(* ===== verification/KvIoctl.v ===== *)
(** * The ioctl interface shared by kernel module and daemon

    [include/kv_ioctl.h]: the command codes, the message structures and their
    memory layout (x86-64: [struct kv_message] is 80 bytes with 4 bytes of
    padding after [status]; [struct kv_snapshot_message] is a 16 byte header,
    12 bytes of fields and 4 of padding, before its entries). *)

From S2P Require Import Prelude CStr.

(** ** Command codes

    [_IOC] of [linux/ioctl.h] packs direction, type, number and size into an
    unsigned int.  It is not part of the program: a parameter, with the
    documented property that the packing loses nothing. *)

Inductive ioc_dir : Type := IOC_WRITE | IOC_READ | IOC_READ_WRITE.

Class IocApi : Type := {
  ioc : ioc_dir → Z → Z → Z → Z;
}.

Definition ioc_args_ok (ty nr size : Z) : Prop :=
  0 <= ty < 256 ∧ 0 <= nr < 256 ∧ 0 <= size < 16384.

Class IocLaws (api : IocApi) : Prop := {
  ioc_u32 d ty nr size : ioc_args_ok ty nr size → is_u32 (ioc d ty nr size);
  ioc_inj d ty nr size d' ty' nr' size' :
    ioc_args_ok ty nr size → ioc_args_ok ty' nr' size' →
    ioc d ty nr size = ioc d' ty' nr' size' →
    d = d' ∧ ty = ty' ∧ nr = nr' ∧ size = size';
}.

Definition MAX_VALUE_LEN : nat := 64.
Definition SUCCESS : Z := 0.
Definition ERROR : Z := 1.

Definition sizeof_kv_message : nat := 80.
Definition sizeof_kv_snapshot_message : nat := 16.

Section Commands.
Context {api : IocApi}.

Definition KV_MAGIC : Z := 103.
Definition KV_INSERT : Z := ioc IOC_WRITE KV_MAGIC 1 (Z.of_nat sizeof_kv_message).
Definition KV_DELETE : Z := ioc IOC_WRITE KV_MAGIC 2 (Z.of_nat sizeof_kv_message).
Definition KV_GET : Z := ioc IOC_READ_WRITE KV_MAGIC 3 (Z.of_nat sizeof_kv_message).
Definition KV_UPDATE : Z := ioc IOC_WRITE KV_MAGIC 4 (Z.of_nat sizeof_kv_message).
Definition KV_SNAPSHOT : Z :=
  ioc IOC_READ_WRITE KV_MAGIC 5 (Z.of_nat sizeof_kv_snapshot_message).
Definition KV_COUNT : Z := ioc IOC_READ KV_MAGIC 6 4.
End Commands.

(** ** [struct kv_message]

    [msg_pad] is the compiler's padding between [status] and [key]; a copy of
    the structure between user and kernel memory copies it too. *)

Record kv_message : Type := mk_msg {
  status : Z;
  msg_pad : bytes;
  key : Z;
  value : bytes;
}.

Definition set_status (z : Z) (m : kv_message) : kv_message :=
  mk_msg z (msg_pad m) (key m) (value m).
Definition set_value (v : bytes) (m : kv_message) : kv_message :=
  mk_msg (status m) (msg_pad m) (key m) v.

Definition msg_ok (m : kv_message) : Prop :=
  is_s32 (status m) ∧ length (msg_pad m) = 4%nat ∧ is_u64 (key m) ∧
  length (value m) = MAX_VALUE_LEN.

Definition off_status : nat := 0.
Definition off_key : nat := 8.
Definition off_value : nat := 16.

(** The object representation of the structure. *)
Definition encode_msg (m : kv_message) : bytes :=
  le_bytes 4 (status m) ++ msg_pad m ++ le_bytes 8 (key m) ++ value m.

Definition decode_msg (bs : bytes) : kv_message :=
  {| status := wrap_s32 (le_value (read_at off_status 4 bs));
     msg_pad := read_at 4 4 bs;
     key := le_value (read_at off_key 8 bs);
     value := read_at off_value MAX_VALUE_LEN bs |}.

(** ** [struct kv_snapshot_message] *)

Record snapshot_header : Type := mk_header {
  snap_status : Z;
  snap_capacity : Z;
  snap_count : Z;
  snap_pad : bytes;
}.

Definition off_snap_status : nat := 0.
Definition off_snap_capacity : nat := 4.
Definition off_snap_count : nat := 8.
Definition off_snap_entries : nat := 16.

Definition header_ok (h : snapshot_header) : Prop :=
  is_s32 (snap_status h) ∧ is_u32 (snap_capacity h) ∧ is_u32 (snap_count h) ∧
  length (snap_pad h) = 4%nat.

Definition encode_header (h : snapshot_header) : bytes :=
  le_bytes 4 (snap_status h) ++ le_bytes 4 (snap_capacity h) ++
  le_bytes 4 (snap_count h) ++ snap_pad h.

Definition decode_header (bs : bytes) : snapshot_header :=
  {| snap_status := wrap_s32 (le_value (read_at off_snap_status 4 bs));
     snap_capacity := le_value (read_at off_snap_capacity 4 bs);
     snap_count := le_value (read_at off_snap_count 4 bs);
     snap_pad := read_at 12 4 bs |}.

(** The entries [0 .. n-1] that follow a header. *)
Definition entry_at (bs : bytes) (i : nat) : kv_message :=
  decode_msg (read_at (off_snap_entries + i * sizeof_kv_message) sizeof_kv_message bs).

(** ** Lemmas *)

Section Distinct.
Context {api : IocApi} {laws : IocLaws api}.

(** The commands' numbers, by which they are told apart. *)
Definition command_codes : list Z :=
  [KV_INSERT; KV_DELETE; KV_GET; KV_UPDATE; KV_SNAPSHOT; KV_COUNT].

Lemma command_codes_NoDup : NoDup command_codes.
Proof.
  unfold command_codes, KV_INSERT, KV_DELETE, KV_GET, KV_UPDATE, KV_SNAPSHOT, KV_COUNT.
  repeat (apply NoDup_cons; split);
    [rewrite ?not_elem_of_cons; repeat split; try apply not_elem_of_nil;
     intros Heq; apply ioc_inj in Heq as (?&?&?&?); try lia;
     unfold ioc_args_ok, KV_MAGIC, sizeof_kv_message, sizeof_kv_snapshot_message; lia ..|].
  apply NoDup_nil_2.
Qed.

Lemma command_codes_u32 : Forall is_u32 command_codes.
Proof.
  repeat constructor; apply ioc_u32;
    unfold ioc_args_ok, KV_MAGIC, sizeof_kv_message, sizeof_kv_snapshot_message; lia.
Qed.
End Distinct.

Lemma wrap_s32_inj_u32 a b : is_u32 a → is_u32 b → wrap_s32 a = wrap_s32 b → a = b.
Proof.
  intros Ha Hb Heq. rewrite <- (wrap_u32_id a), <- (wrap_u32_id b) by done.
  by rewrite <- (wrap_u32_s32 a), <- (wrap_u32_s32 b), Heq.
Qed.

Lemma read_at_app_l off n a b :
  (off + n <= length a)%nat → read_at off n (a ++ b) = read_at off n a.
Proof.
  intros ?. unfold read_at. rewrite drop_app_le by lia.
  rewrite take_app_le; [done|]. rewrite length_drop. lia.
Qed.

Lemma read_at_app_r off n a b :
  (length a <= off)%nat → read_at off n (a ++ b) = read_at (off - length a) n b.
Proof. intros ?. unfold read_at. by rewrite drop_app_ge. Qed.

Lemma read_at_0_length n a : n = length a → read_at 0 n a = a.
Proof. intros ->. unfold read_at. simpl. by rewrite take_ge. Qed.

Lemma length_read_at off n a : (off + n <= length a)%nat → length (read_at off n a) = n.
Proof. intros ?. unfold read_at. rewrite length_take, length_drop. lia. Qed.

Lemma lookup_read_at off n bs i :
  read_at off n bs !! i = if decide (i < n)%nat then bs !! (off + i)%nat else None.
Proof.
  unfold read_at. case_decide.
  - by rewrite lookup_take_lt, lookup_drop.
  - by rewrite lookup_take_ge by lia.
Qed.

(** Reads beside a write see the old bytes. *)
Lemma read_write_ne off n o d bs :
  (o + length d <= length bs)%nat → (off + n <= o ∨ o + length d <= off)%nat →
  read_at off n (write_at o d bs) = read_at off n bs.
Proof.
  intros Hl Hne. apply list_eq. intros i. rewrite !lookup_read_at. case_decide; [|done].
  unfold write_at. destruct (decide (off + i < o)%nat).
  - rewrite lookup_app_l by (rewrite length_take; lia). by rewrite lookup_take_lt.
  - rewrite lookup_app_r, length_take by (rewrite length_take; lia).
    rewrite lookup_app_r by lia. rewrite lookup_drop. f_equal. lia.
Qed.

Lemma read_write_eq off n d bs :
  n = length d → (off + n <= length bs)%nat → read_at off n (write_at off d bs) = d.
Proof. intros ->. apply read_write_at. Qed.

Lemma read_at_read_at o n off m bs :
  (o + n <= m)%nat → read_at o n (read_at off m bs) = read_at (off + o) n bs.
Proof.
  intros ?. apply list_eq. intros i. rewrite !lookup_read_at. case_decide; [|done].
  rewrite decide_True by lia. f_equal. lia.
Qed.

(** Reading a field of a structure given as the concatenation of its fields. *)
Ltac read_fields :=
  repeat (first
    [ rewrite read_at_app_r by (rewrite ?length_app, ?length_le_bytes; simpl in *; lia)
    | rewrite read_at_app_l by (rewrite ?length_app, ?length_le_bytes; simpl in *; lia)
    | rewrite read_at_0_length by (rewrite ?length_app, ?length_le_bytes; simpl in *; lia)];
    rewrite ?length_le_bytes; cbn [Nat.sub]).

Lemma length_encode_msg m :
  length (msg_pad m) = 4%nat → length (value m) = MAX_VALUE_LEN →
  length (encode_msg m) = sizeof_kv_message.
Proof.
  intros Hp Hv. unfold encode_msg.
  rewrite !length_app, !length_le_bytes, Hp, Hv. done.
Qed.

Lemma length_encode_header h :
  length (snap_pad h) = 4%nat → length (encode_header h) = sizeof_kv_snapshot_message.
Proof. intros Hp. unfold encode_header. by rewrite !length_app, !length_le_bytes, Hp. Qed.

Lemma le_value_u64 z : is_u64 z → le_value (le_bytes 8 z) = z.
Proof.
  intros [??]. rewrite le_value_bytes. change (256 ^ Z.of_nat 8) with 18446744073709551616.
  apply Z.mod_small. unfold u64_max in *. lia.
Qed.

Lemma le_value_u32 z : is_u32 z → le_value (le_bytes 4 z) = z.
Proof.
  intros [??]. rewrite le_value_bytes. change (256 ^ Z.of_nat 4) with 4294967296.
  apply Z.mod_small. unfold u32_max in *. lia.
Qed.

Lemma le_value_s32 z : is_s32 z → wrap_s32 (le_value (le_bytes 4 z)) = z.
Proof.
  intros Hz. rewrite le_value_bytes. change (z mod 256 ^ Z.of_nat 4) with (wrap_u32 z).
  rewrite wrap_s32_u32. by apply wrap_s32_id.
Qed.

Lemma decode_encode_msg m : msg_ok m → decode_msg (encode_msg m) = m.
Proof.
  destruct m as [st pad k v]. intros (Hs & Hp & Hk & Hv).
  cbn [status msg_pad key value] in *. unfold MAX_VALUE_LEN in Hv.
  unfold decode_msg, encode_msg, off_status, off_key, off_value, MAX_VALUE_LEN.
  cbn [status msg_pad key value].
  f_equal; read_fields; rewrite ?Hp; cbn [Nat.sub]; read_fields.
  - by apply le_value_s32.
  - done.
  - by apply le_value_u64.
  - done.
Qed.

Lemma decode_encode_header h : header_ok h → decode_header (encode_header h) = h.
Proof.
  destruct h as [st cap cnt pad]. intros (Hs & Hc & Hn & Hp).
  cbn [snap_status snap_capacity snap_count snap_pad] in *.
  unfold decode_header, encode_header, off_snap_status, off_snap_capacity, off_snap_count.
  cbn [snap_status snap_capacity snap_count snap_pad].
  f_equal; read_fields; eauto using le_value_s32, le_value_u32.
Qed.

(** [le_bytes] sees its argument modulo the width. *)
Lemma le_bytes_mod n z : le_bytes n (z mod 256 ^ Z.of_nat n) = le_bytes n z.
Proof.
  rewrite <- le_value_bytes. rewrite <- (length_le_bytes n z) at 1. apply le_bytes_value.
Qed.

Lemma le_bytes_s32 bs : length bs = 4%nat → le_bytes 4 (wrap_s32 (le_value bs)) = bs.
Proof.
  intros Hl. rewrite <- le_bytes_mod. change (256 ^ Z.of_nat 4) with 4294967296.
  change (wrap_s32 (le_value bs) mod 4294967296) with (wrap_u32 (wrap_s32 (le_value bs))).
  rewrite wrap_u32_s32. change (wrap_u32 (le_value bs)) with (le_value bs mod 256 ^ Z.of_nat 4).
  rewrite le_bytes_mod, <- Hl. apply le_bytes_value.
Qed.

Lemma read_at_split off n m bs :
  (off + n + m <= length bs)%nat →
  read_at off (n + m) bs = read_at off n bs ++ read_at (off + n) m bs.
Proof.
  intros Hl. unfold read_at. rewrite <- (take_drop n (take (n + m) (drop off bs))).
  rewrite take_take, skipn_firstn_comm, drop_drop. do 3 f_equal; lia.
Qed.

(** Any 80 bytes are the image of a message. *)
Lemma encode_decode_msg bs :
  length bs = sizeof_kv_message → encode_msg (decode_msg bs) = bs.
Proof.
  unfold sizeof_kv_message. intros Hl. unfold encode_msg, decode_msg. cbn [status msg_pad key value].
  unfold off_status, off_key, off_value, MAX_VALUE_LEN.
  rewrite le_bytes_s32 by (apply length_read_at; lia).
  assert (length (read_at 8 8 bs) = 8%nat) as H8 by (apply length_read_at; lia).
  rewrite <- H8 at 1. rewrite le_bytes_value.
  rewrite <- (read_at_split 8 8 64), <- (read_at_split 4 4 72), <- (read_at_split 0 4 76) by lia.
  apply read_at_0_length. lia.
Qed.

Lemma le_value_read_range n bs off :
  0 <= le_value (read_at off n bs) < 256 ^ Z.of_nat n.
Proof.
  pose proof (le_value_range (read_at off n bs)) as [??].
  assert (length (read_at off n bs) <= n)%nat by (unfold read_at; rewrite length_take; lia).
  split; [lia|]. eapply Z.lt_le_trans; [done|]. apply Z.pow_le_mono_r; lia.
Qed.

(** Whatever the bytes a caller passes, the kernel's copy is a well-formed
    message. *)
Lemma decode_msg_ok bs : length bs = sizeof_kv_message → msg_ok (decode_msg bs).
Proof.
  intros Hl. unfold sizeof_kv_message in Hl. repeat split; simpl.
  1-2: pose proof (wrap_s32_range (le_value (read_at off_status 4 bs))) as [??]; done.
  - apply length_read_at. lia.
  - apply (le_value_read_range 8).
  - pose proof (le_value_read_range 8 bs off_key) as [_ Hlt].
    change (256 ^ Z.of_nat 8) with 18446744073709551616 in Hlt. unfold u64_max. lia.
  - apply length_read_at. unfold off_value, MAX_VALUE_LEN. lia.
Qed.

Lemma decode_header_ok bs :
  length bs = sizeof_kv_snapshot_message → header_ok (decode_header bs).
Proof.
  intros Hl. unfold sizeof_kv_snapshot_message in Hl.
  pose proof (le_value_read_range 4 bs off_snap_capacity) as [H1 H2].
  pose proof (le_value_read_range 4 bs off_snap_count) as [H3 H4].
  change (256 ^ Z.of_nat 4) with 4294967296 in *.
  repeat split; simpl; unfold u32_max; try lia.
  1-2: pose proof (wrap_s32_range (le_value (read_at off_snap_status 4 bs))) as [??]; done.
  apply length_read_at. lia.
Qed.

#[export] Hint Resolve decode_msg_ok decode_header_ok : kv.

________________________________________

Your job is to return all lines above that hold the word "done".

  intros Ha Hb Heq. rewrite <- (wrap_u32_id a), <- (wrap_u32_id b) by done.
  rewrite take_app_le; [done|]. rewrite length_drop. lia.
  intros Hl Hne. apply list_eq. intros i. rewrite !lookup_read_at. case_decide; [|done].
  intros ?. apply list_eq. intros i. rewrite !lookup_read_at. case_decide; [|done].
  rewrite !length_app, !length_le_bytes, Hp, Hv. done.
  - done.
  - done.
  split; [lia|]. eapply Z.lt_le_trans; [done|]. apply Z.pow_le_mono_r; lia.
  1-2: pose proof (wrap_s32_range (le_value (read_at off_status 4 bs))) as [??]; done.
  1-2: pose proof (wrap_s32_range (le_value (read_at off_snap_status 4 bs))) as [??]; done.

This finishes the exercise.